-- Task input follows --

Fixpoint install_owned_route (probes : nat) (u : Underlay) (addr : SocketAddr) (metric : Z) : Io (bool * Z) :=
  match addr.1 with
  | V6 _ => mret (false, metric)
  | V4 v4 =>
      match probes with
      | O => mret (false, metric)
      | S probes =>
          r ← create_host_route v4 (ud_gateway u) (ud_ifindex u) (ud_prefsrc u) metric;
          match r with
          | None => mret (true, metric)
          | Some e =>
              if bool_decide (e = Some EEXIST) then install_owned_route probes u addr (next_owned_metric metric)
              else mret (false, metric)
          end
      end
  end.
Definition add_route (u : option Underlay) (addr : SocketAddr) (s : Kst) : Io (bool * Kst) :=
  match u with
  | Some u => r ← install_owned_route ROUTE_METRIC_COLLISION_PROBES u addr s.1; mret (r.1, (r.2, s.2))
  | None => mret (false, s)
  end.
Definition add_rule (pat : option (list Z)) (s : Kst) : Io (bool * Kst) :=
  match s.2, pat with
  | Some ipt, Some p => r ← add_pattern ipt p; mret (r.1, (s.1, Some r.2))
  | _, _ => mret (false, s)
  end.
Definition delete_route (u : option Underlay) (addr : SocketAddr) (s : Kst) : Io (bool * Kst) :=
  match u, addr.1 with
  | Some u, V4 v4 =>
      r ← delete_host_route v4 (ud_gateway u) (ud_ifindex u) s.1;
      mret (match r with None => true | Some _ => false end, s)
  | _, _ => mret (false, s)
  end.
Definition delete_rule (pat : option (list Z)) (s : Kst) : Io (bool * Kst) :=
  match s.2, pat with
  | Some ipt, Some p => r ← del_pattern ipt p; mret (r.1, (s.1, Some r.2))
  | _, _ => mret (false, s)
  end.

Definition is_v4 (a : SocketAddr) : bool := match a.1 with V4 _ => true | V6 _ => false end.
Definition is_some {A} (o : option A) : bool := match o with Some _ => true | None => false end.
Definition rule_pattern_for (self : Client) (addr : SocketAddr) : option (list Z) :=
  match cl_ipt self with Some _ => Some (pattern_for (cl_cfg self) addr) | None => None end.
Definition route_needed (self : Client) (addr : SocketAddr) : bool := is_some (cl_underlay self) && is_v4 addr.
Definition position (self : Client) (addr : SocketAddr) : option nat :=
  fst <$> list_find (λ i, in_addr i = addr) (cl_installed self).
Definition installed_at (self : Client) (pos : nat) : outcome Installed :=
  match cl_installed self !! pos with Some i => Done i | None => Panic end.
Definition put_installed (self : Client) (pos : nat) (i : Installed) : Client :=
  set_cl_installed (<[pos := i]> (cl_installed self)) self.

(** The body of [ensure_installed] for the entry at [pos]. *)
Definition ensure_at (self : Client) (pos : nat) (addr : SocketAddr) : Io (bool * Client) :=
  i ← lift (installed_at self pos);
  let u := cl_underlay self in
  let pat := in_rule_pattern i in
  r ← attempt_reconcile_for_retain (reconcile_route u addr) (reconcile_rule pat)
        (cancel_release (in_resources i)) (in_route_metric i, cl_ipt self);
  r ← attempt_adds (add_route u addr) (add_rule pat) r.1 r.2;
  let i := mkInstalled (in_addr i) (r.2).1 pat r.1 in
  mret (ready r.1, put_installed (set_cl_ipt (r.2).2 self) pos i).
Definition ensure_installed (self : Client) (addr : SocketAddr) : Io (bool * Client) :=
  match position self addr with
  | Some pos => ensure_at self pos addr
  | None =>
      let pat := rule_pattern_for self addr in
      let i := mkInstalled addr (owned_metric (cl_const_id self)) pat
                 (Resources_new (route_needed self addr) (is_some pat)) in
      let self := set_cl_installed (cl_installed self ++ [i]) self in
      ensure_at self (length (cl_installed self) - 1) addr
  end.

Definition record_initial_endpoint (self : Client) : Io Client :=
  let addr := cl_remote self in
  let pat := rule_pattern_for self addr in
  let resources := mark_initial_rule_present (Resources_new (route_needed self addr) (is_some pat)) in
  let i := mkInstalled addr (owned_metric (cl_const_id self)) pat resources in
  r ← ensure_installed (set_cl_installed (cl_installed self ++ [i]) self) addr;
  mret r.2.

Definition endpoint_resources_ready (self : Client) (addr : SocketAddr) : bool :=
  match list_find (λ i, in_addr i = addr) (cl_installed self) with
  | Some (_, i) => ready (in_resources i)
  | None => false
  end.

Definition retry_cleanup_addr (self : Client) (addr : SocketAddr) : Io Client :=
  match position self addr with
  | None => mret self
  | Some pos =>
      i ← lift (installed_at self pos);
      if negb (rs_releasing (in_resources i)) then mret self else
      let u := cl_underlay self in
      let pat := in_rule_pattern i in
      r ← attempt_cleanup (delete_route u addr) (delete_rule pat) (in_resources i) (in_route_metric i, cl_ipt self);
      let self := put_installed (set_cl_ipt (r.2).2 self) pos (set_in_resources r.1 i) in
      mret (if cleanup_complete r.1 then set_cl_installed (delete pos (cl_installed self)) self else self)
  end.
Definition release (self : Client) (addr : SocketAddr) : Io Client :=
  match position self addr with
  | None => mret self
  | Some pos =>
      i ← lift (installed_at self pos);
      retry_cleanup_addr (put_installed self pos (set_in_resources (begin_release (in_resources i)) i)) addr
  end.
Fixpoint each_addr (f : Client → SocketAddr → Io Client) (self : Client) (addrs : list SocketAddr) : Io Client :=
  match addrs with
  | [] => mret self
  | a :: addrs => self ← f self a; each_addr f self addrs
  end.
Definition retry_cleanup (self : Client) : Io Client :=
  each_addr retry_cleanup_addr self (in_addr <$> filter (λ i, rs_releasing (in_resources i) = true) (cl_installed self)).
Definition has_pending_cleanup (self : Client) : bool := existsb (λ i, rs_releasing (in_resources i)) (cl_installed self).

(** An address that is kept: its release is cancelled, and what is missing is restored. *)
Definition retain (self : Client) (addr : SocketAddr) : Io Client :=
  self ← match position self addr with
         | Some pos => i ← lift (installed_at self pos);
                       mret (put_installed self pos (set_in_resources (cancel_release (in_resources i)) i))
         | None => mret self
         end;
  r ← ensure_installed self addr;
  mret r.2.
Definition release_except (self : Client) (keep : list SocketAddr) : Io Client :=
  self ← each_addr retain self keep;
  let stale := filter (λ a, a ∉ keep) (in_addr <$> cl_installed self) in
  each_addr release self stale.
Definition release_all (self : Client) : Io Client := release_except self [].

Definition apply_switch (self : Client) (sw : Switch) : Io Client :=
  let port := (sw_to sw).2 in
  let keep := sw_to sw :: match ec_committed_good (cl_endpoint self) with Some g => [(V4 g, port)] | None => [] end in
  self ← release_except self keep;
  r ← ensure_installed self (sw_to sw);
  let self := set_cl_remote (sw_to sw) r.2 in
  let self := upd_sent (λ s, set_pi_dst_port (sw_to sw).2 (set_pi_dst_ip (sw_to sw).1 s)) self in
  mret (set_cl_ll_ready (match cfg_lower_level (cl_cfg self) with Some LlAuto => false | _ => true end) self).

Definition release_non_retained_endpoints (self : Client) : Io Client :=
  let port := (cl_remote self).2 in
  release_except self ((λ ip, (V4 ip, port)) <$> retained_addresses (cl_endpoint self)).

Definition on_endpoint_authenticated (self : Client) : Io Client :=
  if negb (ec_is_dynamic (cl_endpoint self)) then mret self else
  r ← on_authenticated (cl_endpoint self);
  release_non_retained_endpoints (set_cl_endpoint r.2 self).

(** * The session *)
Definition go_idle (self : Client) (reason : CycleReason) : Io Client :=
  let self := set_cl_endpoint (on_session_ended (cl_endpoint self)) self in
  let self := set_cl_cycle_reason reason self in
  let self := set_cl_setup_not_before 0 (set_cl_selected false self) in
  let self := set_cl_state Idle self in
  id ← secure_random_u32_nz;
  mret (set_cl_generation (cl_generation self +⟨64⟩ 1) (upd_info (set_my_id id) self)).

(** ** The timer *)
Definition retained_addrs (self : Client) : list SocketAddr :=
  let port := (cl_remote self).2 in
  foldl (λ l ip, if bool_decide ((V4 ip, port) ∈ l) then l else l ++ [(V4 ip, port)])
    [cl_remote self] (retained_addresses (cl_endpoint self)).
(** The periodic retry of installations and clean-ups. *)
Definition timer_kernel (self : Client) (now : Z) : Io Client :=
  if KERNEL_RESOURCE_RETRY_MS <=? saturating_sub now (cl_last_kernel_retry self) then
    let self := set_cl_last_kernel_retry now self in
    self ← each_addr (λ self a, r ← ensure_installed self a; mret r.2) self (retained_addrs self);
    retry_cleanup self
  else mret self.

-- Task input concluded --

Return only the stretch of the material above from the line holding "match cl_installed self" through the line holding "let resources := mark_initial_rule_present", copied exactly.

- _Answer to this task_:
  match cl_installed self !! pos with Some i => Done i | None => Panic end.
Definition put_installed (self : Client) (pos : nat) (i : Installed) : Client :=
  set_cl_installed (<[pos := i]> (cl_installed self)) self.

(** The body of [ensure_installed] for the entry at [pos]. *)
Definition ensure_at (self : Client) (pos : nat) (addr : SocketAddr) : Io (bool * Client) :=
  i ← lift (installed_at self pos);
  let u := cl_underlay self in
  let pat := in_rule_pattern i in
  r ← attempt_reconcile_for_retain (reconcile_route u addr) (reconcile_rule pat)
        (cancel_release (in_resources i)) (in_route_metric i, cl_ipt self);
  r ← attempt_adds (add_route u addr) (add_rule pat) r.1 r.2;
  let i := mkInstalled (in_addr i) (r.2).1 pat r.1 in
  mret (ready r.1, put_installed (set_cl_ipt (r.2).2 self) pos i).
Definition ensure_installed (self : Client) (addr : SocketAddr) : Io (bool * Client) :=
  match position self addr with
  | Some pos => ensure_at self pos addr
  | None =>
      let pat := rule_pattern_for self addr in
      let i := mkInstalled addr (owned_metric (cl_const_id self)) pat
                 (Resources_new (route_needed self addr) (is_some pat)) in
      let self := set_cl_installed (cl_installed self ++ [i]) self in
      ensure_at self (length (cl_installed self) - 1) addr
  end.

Definition record_initial_endpoint (self : Client) : Io Client :=
  let addr := cl_remote self in
  let pat := rule_pattern_for self addr in
  let resources := mark_initial_rule_present (Resources_new (route_needed self addr) (is_some pat)) in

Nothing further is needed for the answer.